Close to Nicolas Fouquet, Jean de La Fontaine stayed away from the royal court, but frequented the Parisian salons, notably that of Madame de La Sablière. Despite opposition, he was admitted to the French Academy in 1684. In the famous Querelle des Anciens et des Modernes, he sided with his colleagues Racine and Boileau in the party of the Anciens.

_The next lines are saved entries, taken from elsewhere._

(* ===== verification/Kahn.v ===== *)
(** * Kahn's algorithm

    What [BatchSI.kahn_loop] computes for any queue: each id once, and every id after
    all of its parents. For queues that give out a least element first the result
    does not depend on the queue. *)
From S2P Require Import Prelude GoStd Tx Block Heap Serial BatchSI.
Local Open Scope Z_scope.

(** The contract of a queue: [elems] are the elements of a [good] queue. *)
Record queue_laws {Q} (pop : Q → option (string * Q)) (push : string → Q → Q) (good : Q → Prop)
    (elems : Q → list string) : Prop := {
  ql_pop_none q : good q → pop q = None → elems q = [];
  ql_pop_some q x q' : good q → pop q = Some (x, q') → good q' ∧ elems q ≡ₚ x :: elems q';
  ql_push q x : good q → good (push x q) ∧ elems (push x q) ≡ₚ x :: elems q;
}.
Arguments ql_pop_none {Q pop push good elems}.
Arguments ql_pop_some {Q pop push good elems}.
Arguments ql_push {Q pop push good elems}.

Definition pops_least {Q} (less : string → string → bool) (pop : Q → option (string * Q)) (good : Q → Prop)
    (elems : Q → list string) : Prop :=
  ∀ q x q', good q → pop q = Some (x, q') → ∀ y, y ∈ elems q → less y x = false.

Lemma zget_insert (m : gmap string Z) k v k' : zget (<[k := v]> m) k' = if decide (k = k') then v else zget m k'.
Proof. unfold zget. rewrite lookup_insert. by case_decide. Qed.

Section kahn.
Context {Q : Type} (pop : Q → option (string * Q)) (push : string → Q → Q) (children : string → list string).
Context (good : Q → Prop) (elems : Q → list string) (laws : queue_laws pop push good elems).

Lemma release_all cs : ∀ q m, good q → NoDup cs →
  let '(q', m') := foldl (release push) (q, m) cs in
  good q' ∧ elems q' ≡ₚ filter (λ c, zget m c = 1) cs ++ elems q ∧
  ∀ c, zget m' c = if decide (c ∈ cs) then zget m c - 1 else zget m c.
Proof using laws.
  induction cs as [|c cs IH]; intros q m Hq Hnd; cbn [foldl].
  { split_and!; [done|done|]. intros c. by rewrite decide_False by apply not_elem_of_nil. }
  apply NoDup_cons in Hnd as [Hc Hnd]. cbn [release].
  set (q1 := if zget m c - 1 =? 0 then push c q else q).
  assert (good q1 ∧ elems q1 ≡ₚ (if decide (zget m c = 1) then [c] else []) ++ elems q) as [Hq1 He1].
  { unfold q1. destruct (Z.eqb_spec (zget m c - 1) 0); [rewrite decide_True by lia|by rewrite decide_False by lia].
    destruct (ql_push laws q c Hq). by split. }
  specialize (IH q1 (<[c := zget m c - 1]> m) Hq1 Hnd). destruct (foldl (release push) _ cs) as [q' m'].
  destruct IH as (Hg & He & Hm). split_and!; [done|..].
  - rewrite He, He1, filter_cons.
    rewrite (filter_ext_in (λ c0, zget (<[c := zget m c - 1]> m) c0 = 1) (λ c0, zget m c0 = 1)).
    + case_decide; cbn [app]; [|done]. symmetry. apply Permutation_middle.
    + intros c' Hc'. rewrite zget_insert, decide_False; [done|]. by intros ->.
  - intros c'. rewrite Hm, zget_insert. destruct (decide (c = c')) as [->|Hne].
    + rewrite decide_False by done. by rewrite decide_True by left.
    + destruct (decide (c' ∈ cs)); [rewrite decide_True by (by right)|rewrite decide_False]; [done|done|].
      intros [->|?]%elem_of_cons; done.
Qed.

Section graph.
Context (nodes : gset string).
Context (children_nodup : ∀ p, p ∈ nodes → NoDup (children p)).
Context (children_nodes : ∀ p c, p ∈ nodes → c ∈ children p → c ∈ nodes).

(** The parents of [c] that have not been given out. *)
Definition waiting (c : string) (out : list string) : gset string :=
  filter (λ p, c ∈ children p) (nodes ∖ list_to_set out).

Record kahn_ok (out : list string) (q : Q) (m : gmap string Z) : Prop := {
  ko_good : good q;
  ko_nodup : NoDup (out ++ elems q);
  ko_nodes x : x ∈ out ++ elems q → x ∈ nodes;
  ko_degree c : c ∈ nodes → zget m c = Z.of_nat (size (waiting c out));
  ko_ready c : c ∈ nodes → c ∈ out ++ elems q ↔ waiting c out = ∅;
}.

Lemma waiting_snoc c out x : x ∈ nodes → x ∉ out →
  size (waiting c (out ++ [x])) = (if decide (c ∈ children x) then size (waiting c out) - 1 else size (waiting c out))%nat ∧
  (c ∈ children x → waiting c out ≠ ∅) ∧ (c ∉ children x → waiting c (out ++ [x]) = waiting c out).
Proof.
  intros Hx Hout. assert (waiting c (out ++ [x]) = waiting c out ∖ {[x]}) as E.
  { unfold waiting. apply set_eq. intros p. rewrite elem_of_difference, !elem_of_filter, !elem_of_difference. set_solver. }
  rewrite E. split_and!.
  - case_decide as Hc.
    + rewrite size_difference, size_singleton; [done|]. intros p ->%elem_of_singleton. apply elem_of_filter. set_solver.
    + f_equal. apply set_eq. intros p. rewrite elem_of_difference. unfold waiting. rewrite elem_of_filter. set_solver.
  - intros Hc He. assert (x ∈ waiting c out) by (apply elem_of_filter; set_solver). set_solver.
  - intros Hc. apply set_eq. intros p. rewrite elem_of_difference. unfold waiting. rewrite elem_of_filter. set_solver.
Qed.

Lemma kahn_step out q m x q' :
  kahn_ok out q m → pop q = Some (x, q') →
  x ∈ nodes ∧ (x ∉ out) ∧ waiting x out = ∅ ∧
  kahn_ok (out ++ [x]) (foldl (release push) (q', m) (children x)).1 (foldl (release push) (q', m) (children x)).2.
Proof using children_nodes children_nodup laws.
  intros [Hg Hnd Hn Hd Hr] Hp. destruct (ql_pop_some laws q x q' Hg Hp) as [Hg' He].
  assert (x ∈ nodes) as Hx by (apply Hn; rewrite He; set_solver).
  assert (NoDup (x :: out ++ elems q')) as Hnd' by (rewrite He in Hnd; by rewrite Permutation_middle).
  apply NoDup_cons in Hnd' as [Hx' Hnd'].
  assert (x ∉ out) as Hxo by set_solver.
  assert (waiting x out = ∅) as Hw by (apply Hr; [done|]; rewrite He; set_solver).
  split_and!; [done..|].
  pose proof (release_all (children x) q' m Hg' (children_nodup x Hx)) as Hrel.
  destruct (foldl (release push) (q', m) (children x)) as [q2 m2]. destruct Hrel as (Hg2 & He2 & Hm2). cbn [fst snd].
  assert (∀ c, c ∈ children x → c ∈ nodes ∧ waiting c out ≠ ∅) as Hch.
  { intros c Hc. split; [by eapply children_nodes|]. by apply (waiting_snoc c out x Hx Hxo). }
  split.
  - done.
  - rewrite <- app_assoc. cbn [app]. rewrite He2. rewrite (Permutation_app_comm _ (elems q')), app_comm_cons, (app_assoc out).
    apply NoDup_app. split_and!.
    + rewrite <- Permutation_middle. by constructor.
    + intros c Hc [_ Hcx]%list_elem_of_filter. destruct (Hch c Hcx) as [Hcn Hcw]. apply Hcw, (Hr c Hcn).
      rewrite He. set_solver.
    + apply NoDup_filter. by apply children_nodup.
  - intros c. rewrite He2. intros Hc. assert (c ∈ out ++ x :: elems q' ∨ c ∈ children x) as [Hc'|Hc'].
    { rewrite !elem_of_app, list_elem_of_filter in Hc. set_solver. }
    + apply Hn. by rewrite He.
    + by apply Hch.
  - intros c Hc. rewrite Hm2, (Hd c Hc). destruct (waiting_snoc c out x Hx Hxo) as (-> & Hne & _).
    case_decide as Hcx; [|done]. specialize (Hne Hcx). assert (size (waiting c out) ≠ 0%nat); [|lia].
    intros H0. apply Hne. apply size_empty_inv in H0. by apply leibniz_equiv.
  - intros c Hc. destruct (waiting_snoc c out x Hx Hxo) as (Hsz & Hne & Hsame).
    rewrite <- app_assoc, He2. cbn [app]. rewrite !elem_of_app, elem_of_cons, elem_of_app, list_elem_of_filter.
    destruct (decide (c ∈ children x)) as [Hcx|Hcx].
    + specialize (Hne Hcx). assert (c ∉ out ++ elems q) as Hnin by (by rewrite (Hr c Hc)).
      rewrite He in Hnin. rewrite (Hd c Hc). split.
      * intros Hin. assert (Z.of_nat (size (waiting c out)) = 1) by set_solver.
        apply leibniz_equiv, size_empty_inv. lia.
      * intros Hz. right. right. left. split; [|done]. assert (size (waiting c out) ≠ 0%nat).
        { intros H0. apply Hne. apply leibniz_equiv. by apply size_empty_inv. }
        rewrite Hz, size_empty in Hsz. lia.
    + rewrite (Hsame Hcx), <- (Hr c Hc), He. set_solver.
Qed.

Lemma kahn_spec fuel : ∀ out q m, kahn_ok out q m →
  let l := kahn_loop pop push children fuel q m in
  NoDup (out ++ l) ∧ (∀ x, x ∈ l → x ∈ nodes) ∧ (∀ l1 y l2, l = l1 ++ y :: l2 → waiting y (out ++ l1) = ∅).
Proof using children_nodes children_nodup laws.
  induction fuel as [|fuel IH]; intros out q m Hok; cbn [kahn_loop].
  { split_and!; [|by intros x ?%elem_of_nil|by intros [] ? ? ?]. rewrite app_nil_r. by pose proof (ko_nodup _ _ _ Hok) as [? _]%NoDup_app. }
  destruct (pop q) as [[x q']|] eqn:Hp.
  2:{ split_and!; [|by intros x ?%elem_of_nil|by intros [] ? ? ?]. rewrite app_nil_r. by pose proof (ko_nodup _ _ _ Hok) as [? _]%NoDup_app. }
  destruct (kahn_step out q m x q' Hok Hp) as (Hx & Hxo & Hw & Hok').
  destruct (foldl (release push) (q', m) (children x)) as [q2 m2]. cbn [fst snd] in Hok'.
  destruct (IH _ _ _ Hok') as (H1 & H2 & H3). split_and!.
  - by rewrite <- app_assoc in H1.
  - intros y [->|Hy]%elem_of_cons; auto.
  - intros [|z l1] y l2 E; cbn [app] in E; injection E as <- E.
    + by rewrite app_nil_r.
    + rewrite cons_middle, app_assoc. by eapply H3.
Qed.

(** The number of ids is fuel enough. *)
Lemma kahn_fuel fuel : ∀ out q m k, kahn_ok out q m → (size nodes <= length out + fuel)%nat →
  kahn_loop pop push children (fuel + k) q m = kahn_loop pop push children fuel q m.
Proof using children_nodes children_nodup laws.
  induction fuel as [|fuel IH]; intros out q m k Hok Hf; cbn [Nat.add kahn_loop].
  - destruct k as [|k]; [done|]. cbn [kahn_loop]. destruct (pop q) as [[x q']|] eqn:Hp; [|done]. exfalso.
    destruct (kahn_step out q m x q' Hok Hp) as (Hx & Hxo & _ & _).
    assert (size (list_to_set (out ++ [x]) : gset string) <= size nodes)%nat as Hs.
    { apply subseteq_size. intros y. rewrite elem_of_list_to_set. intros [Hy| ->%list_elem_of_singleton]%elem_of_app; [|done].
      apply (ko_nodes _ _ _ Hok). set_solver. }
    rewrite size_list_to_set, length_app in Hs; [cbn in Hs; lia|]. apply NoDup_app. split_and!; [|set_solver|apply NoDup_singleton].
    by pose proof (ko_nodup _ _ _ Hok) as [? _]%NoDup_app.
  - destruct (pop q) as [[x q']|] eqn:Hp; [|done]. destruct (kahn_step out q m x q' Hok Hp) as (_ & _ & _ & Hok').
    destruct (foldl (release push) (q', m) (children x)) as [q2 m2]. cbn [fst snd] in Hok'. f_equal.
    apply (IH _ _ _ _ Hok'). rewrite length_app. cbn. lia.
Qed.

Lemma push_all l : ∀ q, good q → good (foldl (λ q id, push id q) q l) ∧ elems (foldl (λ q id, push id q) q l) ≡ₚ l ++ elems q.
Proof using laws.
  induction l as [|x l IH]; intros q Hq; cbn [foldl]; [done|]. destruct (ql_push laws q x Hq) as [Hq' He].
  destruct (IH _ Hq') as [Hg Hp]. split; [done|]. rewrite Hp, He. symmetry. apply Permutation_middle.
Qed.

(** The degrees the loop starts with. *)
Lemma kahn_start q m : good q → elems q ≡ₚ ready_ids m → dom m = nodes →
  (∀ c, c ∈ nodes → zget m c = Z.of_nat (size (waiting c []))) → kahn_ok [] q m.
Proof.
  intros Hq He Hdom Hd.
  assert (∀ c, c ∈ ready_ids m ↔ c ∈ nodes ∧ zget m c = 0) as Hr.
  { intros c. unfold ready_ids. rewrite list_elem_of_fmap. rewrite <- Hdom, elem_of_dom. unfold zget. split.
    - intros ([k d] & -> & [Hz Hk%elem_of_map_to_list]%list_elem_of_filter). cbn in *. rewrite Hk. split; [by eexists|done].
    - intros [[d Hk] Hz]. rewrite Hk in Hz. exists (c, d). split; [done|]. apply list_elem_of_filter.
      split; [done|]. by apply elem_of_map_to_list. }
  split; cbn [app].
  - done.
  - rewrite He. unfold ready_ids. eapply sublist_NoDup; [apply (NoDup_fst_map_to_list m)|].
    apply fmap_sublist, sublist_filter.
  - intros x. rewrite He, Hr. by intros [? _].
  - done.
  - intros c Hc. rewrite He, Hr, (Hd c Hc). split.
    + intros [_ Hz]. apply leibniz_equiv, size_empty_inv. lia.
    + intros ->. by rewrite size_empty.
Qed.
End graph.
End kahn.

(** ** Queues that give out the least element are all alike *)

Section same.
Context {Q1 Q2 : Type} (pop1 : Q1 → option (string * Q1)) (pop2 : Q2 → option (string * Q2)).
Context (push1 : string → Q1 → Q1) (push2 : string → Q2 → Q2).
Context (good1 : Q1 → Prop) (good2 : Q2 → Prop) (elems1 : Q1 → list string) (elems2 : Q2 → list string).
Context (laws1 : queue_laws pop1 push1 good1 elems1) (laws2 : queue_laws pop2 push2 good2 elems2).
Context (less : string → string → bool) (total : ∀ a b, a ≠ b → less a b = true ∨ less b a = true).
Context (least1 : pops_least less pop1 good1 elems1) (least2 : pops_least less pop2 good2 elems2).

Definition alike (q1 : Q1) (q2 : Q2) : Prop := good1 q1 ∧ good2 q2 ∧ elems1 q1 ≡ₚ elems2 q2.

Lemma alike_push q1 q2 x : alike q1 q2 → alike (push1 x q1) (push2 x q2).
Proof using laws1 laws2.
  intros (H1 & H2 & He). destruct (ql_push laws1 q1 x H1) as [G1 E1], (ql_push laws2 q2 x H2) as [G2 E2].
  split_and!; [done..|]. by rewrite E1, E2, He.
Qed.

Lemma alike_pop q1 q2 : alike q1 q2 →
  match pop1 q1, pop2 q2 with
  | Some (x, q1'), Some (y, q2') => x = y ∧ alike q1' q2'
  | None, None => True
  | _, _ => False
  end.
Proof using laws1 laws2 total least1 least2.
  intros (H1 & H2 & He). destruct (pop1 q1) as [[x q1']|] eqn:P1, (pop2 q2) as [[y q2']|] eqn:P2; [|..|done].
  - destruct (ql_pop_some laws1 _ _ _ H1 P1) as [G1 E1], (ql_pop_some laws2 _ _ _ H2 P2) as [G2 E2].
    assert (x = y) as ->.
    { destruct (decide (x = y)) as [|Hne]; [done|]. exfalso.
      assert (less y x = false) by (apply (least1 _ _ _ H1 P1); rewrite He, E2; left).
      assert (less x y = false) by (apply (least2 _ _ _ H2 P2); rewrite <- He, E1; left).
      destruct (total x y Hne); congruence. }
    split; [done|]. split_and!; [done..|]. apply (Permutation_cons_inv (a := y)). by rewrite <- E1, <- E2.
  - pose proof (ql_pop_none laws2 _ H2 P2) as E2. destruct (ql_pop_some laws1 _ _ _ H1 P1) as [_ E1].
    rewrite He, E2 in E1. by apply Permutation_nil_cons in E1.
  - pose proof (ql_pop_none laws1 _ H1 P1) as E1. destruct (ql_pop_some laws2 _ _ _ H2 P2) as [_ E2].
    rewrite <- He, E1 in E2. by apply Permutation_nil_cons in E2.
Qed.

Lemma alike_release children q1 q2 m : alike q1 q2 →
  alike (foldl (release push1) (q1, m) children).1 (foldl (release push2) (q2, m) children).1 ∧
  (foldl (release push1) (q1, m) children).2 = (foldl (release push2) (q2, m) children).2.
Proof using laws1 laws2.
  revert q1 q2 m. induction children as [|c cs IH]; intros q1 q2 m Ha; cbn [foldl]; [done|].
  cbn [release]. apply IH. destruct (_ =? 0); [by apply alike_push|done].
Qed.

Lemma kahn_same children fuel : ∀ q1 q2 m, alike q1 q2 →
  kahn_loop pop1 push1 children fuel q1 m = kahn_loop pop2 push2 children fuel q2 m.
Proof using laws1 laws2 total least1 least2.
  induction fuel as [|fuel IH]; intros q1 q2 m Ha; cbn [kahn_loop]; [done|].
  pose proof (alike_pop q1 q2 Ha) as Hp. destruct (pop1 q1) as [[x q1']|], (pop2 q2) as [[y q2']|]; [|done..].
  destruct Hp as [-> Ha']. destruct (alike_release (children y) q1' q2' m Ha') as [H1 H2].
  destruct (foldl (release push1) _ _) as [r1 m1], (foldl (release push2) _ _) as [r2 m2]. cbn [fst snd] in *. subst.
  f_equal. by apply IH.
Qed.
End same.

It was in fact by drawing inspiration from the fabulists of Greco-Latin Antiquity and in particular from Aesop, that he wrote the Fables which made him famous. The first collection, which corresponds to books I to VI of modern editions, was published in 1668, the second (books VII to XI) in 1678, and the last (current book XII) is dated 1694. The brilliant handling of verses and the moral aim of the texts, much more complex than it appears at first reading, determined the success of this unique work and La Fontaine's Fables are still considered one of the masterpieces of literature French. The fabulist has eclipsed the storyteller, especially as moralizing concerns have overshadowed the licentious tales published between 1665 and 1674.